“No, he was always in the laboratory, and I might not go there.”

“Then you see, Rose, it must be mere fancy that you saw him, for you could not even know him by sight.”

“It was not fancy,” said Rose, gentle and timid as ever, but still obviously injured at the tone of reproof.

“My dear child,” said Colonel Keith, with some exertion of patience, “you must try to be reasonable. How can you possibly recognise a man that you tell me you never saw?”

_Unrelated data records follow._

(** ** Further instances *)

Lemma absolute_timeout_saturates_witness :
  wsi_get_absolute_timeout 18446744073709551000 1000 = UINT64_MAX
  /\ wsi_get_absolute_timeout 5 1000 = 1005.
Proof.
  split.
  - rewrite (proj1 (absolute_timeout_saturates 18446744073709551000 1000
                      ltac:(unfold UINT64_MAX; lia)
                      ltac:(unfold UINT64_MAX; lia))).
    reflexivity.
  - rewrite (proj1 (absolute_timeout_saturates 5 1000
                      ltac:(unfold UINT64_MAX; lia)
                      ltac:(unfold UINT64_MAX; lia))).
    reflexivity.
Defined.

Lemma wakeup_keeps_the_deadline_witness :
  x11_acquire_next_image_poll_x11 true
    [example_poll_io; example_poll_timeout_io] example_busy_chain 1000
  = x11_acquire_next_image_poll_x11 true [example_poll_timeout_io]
      (send example_busy_chain xcb_flush) 950.
Proof.
  destruct (wakeup_keeps_the_deadline true example_poll_io
              [example_poll_timeout_io] example_busy_chain 1000)
    as (left & _ & Hleft & Hrun).
  - unfold ring. simpl. repeat constructor.
  - unfold UINT64_MAX. lia.
  - reflexivity.
  - split; discriminate.
  - simpl. lia.
  - rewrite Hrun, Hleft. reflexivity.
Defined.

Lemma complete_notify_matches_the_present_witness :
  from_option present_queued true
    (images
       (x11_handle_dri3_present_event true (present_pixmap example_chain 1 0 0)
          (XCB_PRESENT_EVENT_COMPLETE_NOTIFY XCB_PRESENT_COMPLETE_KIND_PIXMAP
             XCB_PRESENT_COMPLETE_MODE_FLIP 1 1000)).2
       !! Z.to_nat 1)
  = false
  /\ from_option present_queued true
       (images
          (x11_handle_dri3_present_event true (present_pixmap example_chain 1 0 0)
             (XCB_PRESENT_EVENT_COMPLETE_NOTIFY XCB_PRESENT_COMPLETE_KIND_PIXMAP
                XCB_PRESENT_COMPLETE_MODE_FLIP 2 1000)).2
          !! Z.to_nat 1)
     = true.
Proof.
  split.
  - rewrite (proj2 (proj2 (complete_notify_matches_the_present true
                             example_chain 1 0 0 XCB_PRESENT_COMPLETE_MODE_FLIP
                             1 1000 ltac:(simpl; lia) ltac:(simpl; lia)))).
    reflexivity.
  - rewrite (proj2 (proj2 (complete_notify_matches_the_present true
                             example_chain 1 0 0 XCB_PRESENT_COMPLETE_MODE_FLIP
                             2 1000 ltac:(simpl; lia) ltac:(simpl; lia)))).
    reflexivity.
Defined.


Lemma no_double_acquire_witness :
  exists chain' chain'',
    x11_acquire_next_image_poll_x11 true [] example_chain 0
    = Some (VK_SUCCESS, Some 0, chain')
    /\ x11_acquire_next_image_poll_x11 true [] chain' 0
       = Some (VK_SUCCESS, Some 1, chain'')
    /\ from_option busy false (images chain' !! Z.to_nat 0) = true
    /\ 1 <> 0.
Proof.
  pose (chain' :=
          from_option snd example_chain
            (x11_acquire_next_image_poll_x11 true [] example_chain 0)).
  pose (chain'' :=
          from_option snd example_chain
            (x11_acquire_next_image_poll_x11 true [] chain' 0)).
  assert (H1 : x11_acquire_next_image_poll_x11 true [] example_chain 0
               = Some (VK_SUCCESS, Some 0, chain'))
    by (vm_compute; reflexivity).
  assert (H2 : x11_acquire_next_image_poll_x11 true [] chain' 0
               = Some (VK_SUCCESS, Some 1, chain''))
    by (vm_compute; reflexivity).
  exists chain', chain''. split; [exact H1 |]. split; [exact H2 |].
  destruct (no_double_acquire true [] [] example_chain 0 0 VK_SUCCESS
              VK_SUCCESS 0 1 chain' chain'' H1 (Forall_nil_2 _) H2)
    as (Hbusy & _ & _ & Hne).
  split; [exact Hbusy | exact Hne].
Defined.

Lemma acquire_gives_up_witness :
  x11_acquire_next_image_poll_x11 true [example_poll_timeout_io]
    example_busy_chain 0
  = Some (VK_NOT_READY, None, send example_busy_chain xcb_flush)
  /\ x11_acquire_next_image_poll_x11 true [example_poll_timeout_io]
       example_busy_chain 1000
     = Some (VK_TIMEOUT, None, send example_busy_chain xcb_flush)
  /\ x11_acquire_next_image_poll_x11 true [example_poll_error_io]
       example_busy_chain 1000
     = Some (VK_ERROR_OUT_OF_DATE_KHR, None,
             set_status (send example_busy_chain xcb_flush)
               VK_ERROR_OUT_OF_DATE_KHR).
Proof.
  assert (Hbusy : Forall (fun img => busy img = true) (ring example_busy_chain))
    by (unfold ring; simpl; repeat constructor).
  assert (Hstatus : 0 <= status example_busy_chain)
    by (vm_compute; discriminate).
  destruct (acquire_gives_up true example_poll_timeout_io [] example_busy_chain
              1000 Hbusy Hstatus eq_refl) as (H0 & Htimeout & _).
  destruct (acquire_gives_up true example_poll_error_io [] example_busy_chain
              1000 Hbusy Hstatus eq_refl) as (_ & _ & Herror).
  split; [exact H0 |]. split.
  - apply Htimeout; [unfold UINT64_MAX; lia | reflexivity].
  - apply Herror; [unfold UINT64_MAX; lia | reflexivity].
Defined.

Lemma creation_sets_up_the_queues_witness :
  exists chain,
    x11_surface_create_swapchain example_device 7 VK_PRESENT_MODE_FIFO_KHR
      example_create_info example_create_io
    = (VK_SUCCESS, Some chain)
    /\ status chain = VK_SUCCESS
    /\ has_present_queue chain = true /\ has_acquire_queue chain = true
    /\ acquire_queue chain = [0; 1].
Proof.
  pose (chain :=
          from_option id example_chain
            (x11_surface_create_swapchain example_device 7
               VK_PRESENT_MODE_FIFO_KHR example_create_info
               example_create_io).2).
  assert (Hcreate : x11_surface_create_swapchain example_device 7
                      VK_PRESENT_MODE_FIFO_KHR example_create_info
                      example_create_io
                    = (VK_SUCCESS, Some chain))
    by (vm_compute; reflexivity).
  exists chain. split; [exact Hcreate |].
  destruct (creation_sets_up_the_queues example_device 7
              VK_PRESENT_MODE_FIFO_KHR example_create_info example_create_io
              example_connection example_geometry VK_SUCCESS chain
              eq_refl eq_refl Hcreate)
    as (_ & _ & _ & _ & _ & Hst & Hhp & Hha & _ & Haq & _).
  split; [rewrite Hst; reflexivity |].
  split; [rewrite Hhp; reflexivity |].
  split; [rewrite Hha; reflexivity |].
  rewrite Haq. reflexivity.
Defined.

Lemma queue_failure_returns_success_witness :
  x11_surface_create_swapchain example_device 7 VK_PRESENT_MODE_FIFO_KHR
    example_create_info example_create_io_no_thread
  = (VK_SUCCESS, None).
Proof.
  apply (queue_failure_returns_success example_device 7
           VK_PRESENT_MODE_FIFO_KHR example_create_info
           example_create_io_no_thread example_connection example_geometry
           [example_image 1; example_image 2]).
  - reflexivity.
  - reflexivity.
  - reflexivity.
  - reflexivity.
  - simpl. lia.
  - vm_compute. reflexivity.
  - reflexivity.
  - right. left. simpl. lia.
Defined.

Lemma fifo_acquires_in_index_order_witness :
  exists chain,
    x11_surface_create_swapchain example_device 7 VK_PRESENT_MODE_FIFO_KHR
      example_create_info example_create_io
    = (VK_SUCCESS, Some chain)
    /\ (acquire_run true 2 chain 0).1
       = [(VK_SUCCESS, Some 0); (VK_SUCCESS, Some 1)]
    /\ acquire_queue (acquire_run true 2 chain 0).2 = [].
Proof.
  pose (chain :=
          from_option id example_chain
            (x11_surface_create_swapchain example_device 7
               VK_PRESENT_MODE_FIFO_KHR example_create_info
               example_create_io).2).
  assert (Hcreate : x11_surface_create_swapchain example_device 7
                      VK_PRESENT_MODE_FIFO_KHR example_create_info
                      example_create_io
                    = (VK_SUCCESS, Some chain))
    by (vm_compute; reflexivity).
  exists chain. split; [exact Hcreate |].
  destruct (fifo_acquires_in_index_order true example_device 7
              VK_PRESENT_MODE_FIFO_KHR example_create_info example_create_io
              example_connection example_geometry VK_SUCCESS chain 2 0
              eq_refl eq_refl Hcreate (or_introl eq_refl) eq_refl
              ltac:(vm_compute; discriminate))
    as [Hrun Hq].
  split; [rewrite Hrun; reflexivity | rewrite Hq; reflexivity].
Defined.

Lemma present_sends_one_request_witness :
  (x11_present_to_x11_dri3 true example_refused_io example_chain 0 0).1
  = VK_ERROR_SURFACE_LOST_KHR
  /\ status (x11_present_to_x11_dri3 true example_refused_io example_chain 0 0).2
     = VK_ERROR_SURFACE_LOST_KHR
  /\ sent_image_count
       (x11_present_to_x11_dri3 true example_refused_io example_chain 0 0).2
     = 1
  /\ (x11_present_to_x11_dri3 true example_present_io example_chain 0 0).1
     = VK_SUCCESS.
Proof.
  destruct (present_sends_one_request true example_refused_io example_chain 0 0
              example_connection (example_image 1) eq_refl eq_refl eq_refl
              ltac:(vm_compute; discriminate))
    as (Hr & Hs & _ & _ & Hn & _).
  destruct (present_sends_one_request true example_present_io example_chain 0 0
              example_connection (example_image 1) eq_refl eq_refl eq_refl
              ltac:(vm_compute; discriminate))
    as (Hr' & _).
  split; [exact Hr |]. split; [rewrite Hs; exact Hr |].
  split; [exact Hn | exact Hr'].
Defined.

Lemma queued_present_only_queues_witness :
  exists chain',
    (forall io, x11_queue_present true example_fifo_chain 0 None io
                = Some (VK_SUCCESS, chain'))
    /\ present_queue chain' = [0]
    /\ send_sbc chain' = 0.
Proof.
  destruct (queued_present_only_queues true example_fifo_chain 0 None
              ltac:(vm_compute; discriminate) eq_refl)
    as (chain' & Hrun & Hq & _ & Hsbc & _).
  exists chain'. split; [exact Hrun |]. split; [exact Hq | exact Hsbc].
Defined.


Lemma software_present_frees_the_image_witness :
  exists chain',
    x11_queue_present true example_sw_chain 0 None example_present_io
    = Some (VK_SUCCESS, chain')
    /\ (exists img', images chain' !! Z.to_nat 0 = Some img'
                     /\ busy img' = false)
    /\ last (conn chain') = Some xcb_flush.
Proof.
  destruct (software_present_frees_the_image true example_sw_chain 0 None
              example_present_io (example_image 1) eq_refl eq_refl eq_refl
              ltac:(vm_compute; discriminate) eq_refl
              ltac:(vm_compute; reflexivity))
    as (chain' & Hrun & _ & Himg & Hlast & _).
  exists chain'. split; [exact Hrun |]. split; [exact Himg | exact Hlast].
Defined.

Lemma sentinel_wakes_the_acquire_witness :
  exists chain',
    x11_acquire_next_image_from_queue
      (manager_fail example_fifo_chain VK_ERROR_SURFACE_LOST_KHR) UINT64_MAX
    = Some (VK_ERROR_SURFACE_LOST_KHR, None, chain')
    /\ status chain' = VK_ERROR_SURFACE_LOST_KHR.
Proof.
  assert (Hneg : VK_ERROR_SURFACE_LOST_KHR < 0) by (vm_compute; reflexivity).
  destruct (sentinel_wakes_the_acquire example_fifo_chain
              VK_ERROR_SURFACE_LOST_KHR UINT64_MAX eq_refl (or_intror Hneg))
    as (chain' & Hrun & Hs & _).
  exists chain'. split; [exact Hrun | exact Hs].
Defined.
(** * FocusLog: a shallow embedding of [focuslog.py] and its properties

    The development follows the layout of the Python module:
    string helpers, the configuration record standing for [import config],
    the helper functions of section 5 ([_format_duration_compact],
    [_sanitize_window_title], [_anonymize_title]), the query tool
    [get_activity_log], and one cycle of each background loop of section 6
    ([_apm_counter_thread], [log_activity_periodically]).

    Conventions of the embedding.
    - A Python [str] is a list of characters; a character is an [ascii],
      read as the code point of the same number (the Latin-1 range).
      [str "..."] turns a literal into such a list. The strings of the
      development are therefore the strings of characters below U+0100,
      and every statement about titles and keywords is a statement about
      such titles and keywords. The classes [\s] and [\w], [str.lower]
      and [re.IGNORECASE] are embedded as they are on that range; beyond
      it [re.IGNORECASE] has further equivalences, some between a word
      character and a character that is none (U+03B9 and U+0345), which
      are outside the embedding.
    - A [datetime] is the number of microseconds since a fixed local
      midnight (the datetimes of the program are naive), a [timedelta] is a
      number of microseconds; both are [Z].
    - The table stores time stamps as ISO texts and compares them as
      texts; that order is the order of the instants, so the column is
      kept as the instant.
    - Python's [int] is [Z]. Where the program goes through a float
      ([total_seconds], [statistics.mean]) the exact value is used, which
      the float equals for durations and sums below 2^53.
    - Calls to external programs and to the clock are inputs of the
      functions that make them. *)

From Stdlib Require Import ZArith Ascii String DecimalString DecimalPos Sorted Lia.
From stdpp Require Import gmap strings list fin_maps sorting.

Local Open Scope Z_scope.

(** ** Python strings *)

Abbreviation pystr := (list ascii).

Definition str (s : string) : pystr := list_ascii_of_string s.

Definition code (c : ascii) : N := N_of_ascii c.

Definition in_range (lo hi : N) (c : ascii) : bool :=
  ((lo <=? code c) && (code c <=? hi))%N.

(** [str.isspace] on one character, which is also the class [\s] of [re]
    for [str] patterns. *)
Definition is_space (c : ascii) : bool :=
  in_range 9 13 c || in_range 28 32 c
  || (code c =? 133)%N || (code c =? 160)%N.

(** [str.isalnum] on one character: letters, decimal digits and the other
    numeric characters of the range. *)
Definition is_alnum (c : ascii) : bool :=
  in_range 48 57 c || in_range 65 90 c || in_range 97 122 c
  || (code c =? 170)%N || (code c =? 178)%N || (code c =? 179)%N
  || (code c =? 181)%N || (code c =? 185)%N || (code c =? 186)%N
  || in_range 188 190 c
  || in_range 192 214 c || in_range 216 246 c || in_range 248 255 c.

(** The class [\w] of [re] for [str] patterns. *)
Definition is_word (c : ascii) : bool :=
  is_alnum c || (code c =? 95)%N.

“I said I never saw him in the house,” said Rose with a shudder; “but they said if ever I told they would give me to the lions in the Zoological Gardens.”

“Who said so?”

“He, Mr. Maddox and Maria,” she answered, in such trepidation that he could scarcely hear her.

“But you are old and wise enough now to know what a foolish and wicked threat that was, my dear.”

“Yes, I was a little girl then, and knew no better, and once I did tell a lie when mamma asked me, and now she is dead, and I can never tell her the truth.”

Colin dreaded a public outbreak of the sobs that heaved in the poor child’s throat, but she had self-control enough to restrain them till he had led her into his own library, where he let her weep out her repentance for the untruth, which, wrested from her by terror, had weighed so long on her conscience. He felt that he was sparing Ermine something by receiving the first tempest of tears, in the absolute terror and anguish of revealing the secret that had preyed on her with mysterious horror.